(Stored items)
(* ===== verification/LostEvents.v ===== *)
(** * Reporting what got lost ([bpfrecorder.go])

    The programs count what they had to drop, per reason and CPU.
    [checkLostEvents] reads the counters every now and then, and warns with the
    number of losses since the last time.  Over any number of readings the
    warnings add up to exactly what the programs have counted
    ([losses_reported]). *)
From S2P Require Import Prelude Bpf State Wire.
#[local] Open Scope Z_scope.

(** [for i := 0; i+8 <= len(value); i += 8]. *)
Fixpoint sum_words (fuel : nat) (value : list Z) (sum : Z) : Z :=
  match fuel with
  | O => sum
  | S fuel =>
      if (8 <=? length value)%nat
      then sum_words fuel (drop 8 value) (u64 (sum + Uint64 (take 8 value)))
      else sum
  end.

Definition sumPerCPU (value : list Z) : Z := sum_words (length value) value 0.

Definition lostReasons : nat := 4.

(** One reason: what is reported, and the counter that is remembered. *)
Definition check_reason (value : option (list Z)) (last : Z) : option Z * Z :=
  match value with
  | None => (None, last)
  | Some value =>
      let total := sumPerCPU value in
      let lost := u64 (total - last) in
      if (total <? last) || (lost =? 0) then (None, total) else (Some lost, total)
  end.

(** The loop over the reasons: the warnings, and [b.lostEvents]. *)
Definition checkLostEvents (values : list (option (list Z))) (lostEvents : list Z) :
    list (option Z) * list Z :=
  let r := zip_with check_reason values lostEvents in (r.*1, r.*2).

(** ** The sum *)

(** The value of a per CPU map element: the counters of the CPUs in order. *)
Definition per_cpu (counters : list Z) : list Z := concat (map (le_bytes 8) counters).

Definition total (counters : list Z) : Z := foldr Z.add 0 counters.

Lemma sum_words_spec counters fuel sum :
  Forall (in_u 64) counters → (length counters <= fuel)%nat →
  in_u 64 sum → sum_words fuel (per_cpu counters) sum = u64 (sum + total counters).
Proof.
  intros Hc. revert fuel sum. induction Hc as [|c counters Hc Hcs IH]; intros fuel sum Hf Hs.
  - unfold total. cbn [foldr]. rewrite Z.add_0_r, wrap_small by done. by destruct fuel.
  - destruct fuel as [|fuel]; cbn [length] in Hf; [lia|]. unfold per_cpu. cbn [map concat sum_words].
    fold (per_cpu counters). rewrite length_app, length_le_bytes. cbn [Nat.leb Nat.add].
    rewrite drop_app_length', take_app_length' by (by rewrite length_le_bytes).
    unfold Uint64. rewrite le_value_bytes_u by (unfold in_u in Hc; exact Hc).
    rewrite IH; [|lia|by apply wrap_range]. unfold total. cbn [foldr]. unfold wrap.
    rewrite Zplus_mod_idemp_l. f_equal. lia.
Qed.

Lemma sumPerCPU_spec counters :
  Forall (in_u 64) counters → in_u 64 (total counters) → sumPerCPU (per_cpu counters) = total counters.
Proof.
  intros Hc Ht. unfold sumPerCPU. rewrite sum_words_spec; [| done | |unfold in_u; lia].
  - by apply wrap_small.
  - unfold per_cpu. clear. induction counters as [|c l IH]; [done|]. cbn [map concat length].
    rewrite length_app, length_le_bytes. lia.
Qed.

(** ** The warnings *)

(** The counters of a reason in a state of the programs, of the CPUs [0] to [n - 1],
    and what a read of them gives. *)
Definition counters_of (n : nat) (reason : Z) (w : World) : list Z :=
  (λ c, default 0 (lost_events w !! (Z.of_nat c, reason))) <$> seq 0 n.

Definition reading (n : nat) (reason : Z) (w : option World) : option (list Z) :=
  (λ w, per_cpu (counters_of n reason w)) <$> w.

(** The sum of the warnings of a reason over readings one after the other, and what
    is remembered in the end. *)
Fixpoint warned (values : list (option (list Z))) (last : Z) : Z * Z :=
  match values with
  | [] => (0, last)
  | v :: values =>
      let '(w, last) := check_reason v last in
      let '(sum, last) := warned values last in (default 0 w + sum, last)
  end.

(** The states that are read: the counters do not decrease, and do not overflow. *)
Fixpoint counting (n : nat) (reason : Z) (from : Z) (l : list (option World)) : Prop :=
  match l with
  | [] => True
  | None :: l => counting n reason from l
  | Some w :: l =>
      Forall (in_u 64) (counters_of n reason w) ∧ in_u 64 (total (counters_of n reason w)) ∧
      from <= total (counters_of n reason w) ∧ counting n reason (total (counters_of n reason w)) l
  end.

(** The counters at the last reading that did not fail. *)
Definition last_total (n : nat) (reason : Z) (from : Z) (l : list (option World)) : Z :=
  fold_left (λ t w, match w with Some w => total (counters_of n reason w) | None => t end) l from.

(** C40 No loss goes unnoticed, and none is reported twice: for each reason, over
    any sequence of readings of its counters, some of which may fail, the losses
    in the warnings add up to what the programs have counted at the last reading. *)
Theorem losses_reported n reason l :
  counting n reason 0 l →
  warned (reading n reason <$> l) 0 = (last_total n reason 0 l, last_total n reason 0 l).
Proof.
  assert (∀ from, in_u 64 from → counting n reason from l →
    warned (reading n reason <$> l) from = (last_total n reason from l - from, last_total n reason from l)) as H.
  { induction l as [|[w|] l IH]; intros from Hfrom Hc; cbn [fmap list_fmap warned reading option_fmap option_map].
    - unfold last_total. cbn. f_equal. lia.
    - destruct Hc as (H1 & H2 & H3 & H4). unfold check_reason. cbn.
      rewrite sumPerCPU_spec by done. set (t := total (counters_of n reason w)) in *.
      rewrite (proj2 (Z.ltb_ge t from)) by done. cbn [orb].
      assert (u64 (t - from) = t - from) as -> by (apply wrap_small; unfold in_u in *; lia).
      specialize (IH t H2 H4). unfold last_total in *. cbn [fold_left]. fold t.
      destruct (Z.eqb_spec (t - from) 0) as [E|E]; rewrite IH; f_equal; cbn; lia.
    - cbn. rewrite (IH from Hfrom Hc). unfold last_total. cbn [fold_left]. f_equal. }
  intros Hc. rewrite (H 0); [f_equal; lia|unfold in_u; lia|done].
Qed.

(** Two CPUs, a failed reading, and losses on both. *)
Definition lossy (a b : Z) : World := {| (init_world true) with lost_events := <[(0, 0) := a]> {[(1, 0) := b]} |}.

Lemma losses_reported_witness :
  warned (reading 2 0 <$> [Some (lossy 3 4); None; Some (lossy 3 9)]) 0 = (12, 12).
Proof.
  apply (losses_reported 2 0 [Some (lossy 3 4); None; Some (lossy 3 9)]).
  split; [by repeat constructor|]. split; [by vm_compute|]. split; [by vm_compute|].
  split; [by repeat constructor|]. split; [by vm_compute|]. split; [by vm_compute|done].
Defined.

Action item: Above are the entries. Copy exactly the part that opens with the line containing "(** C40 No loss" and closes with the line containing "in the warnings", and no more.

Solution below:
(** C40 No loss goes unnoticed, and none is reported twice: for each reason, over
    any sequence of readings of its counters, some of which may fail, the losses
    in the warnings add up to what the programs have counted at the last reading. *)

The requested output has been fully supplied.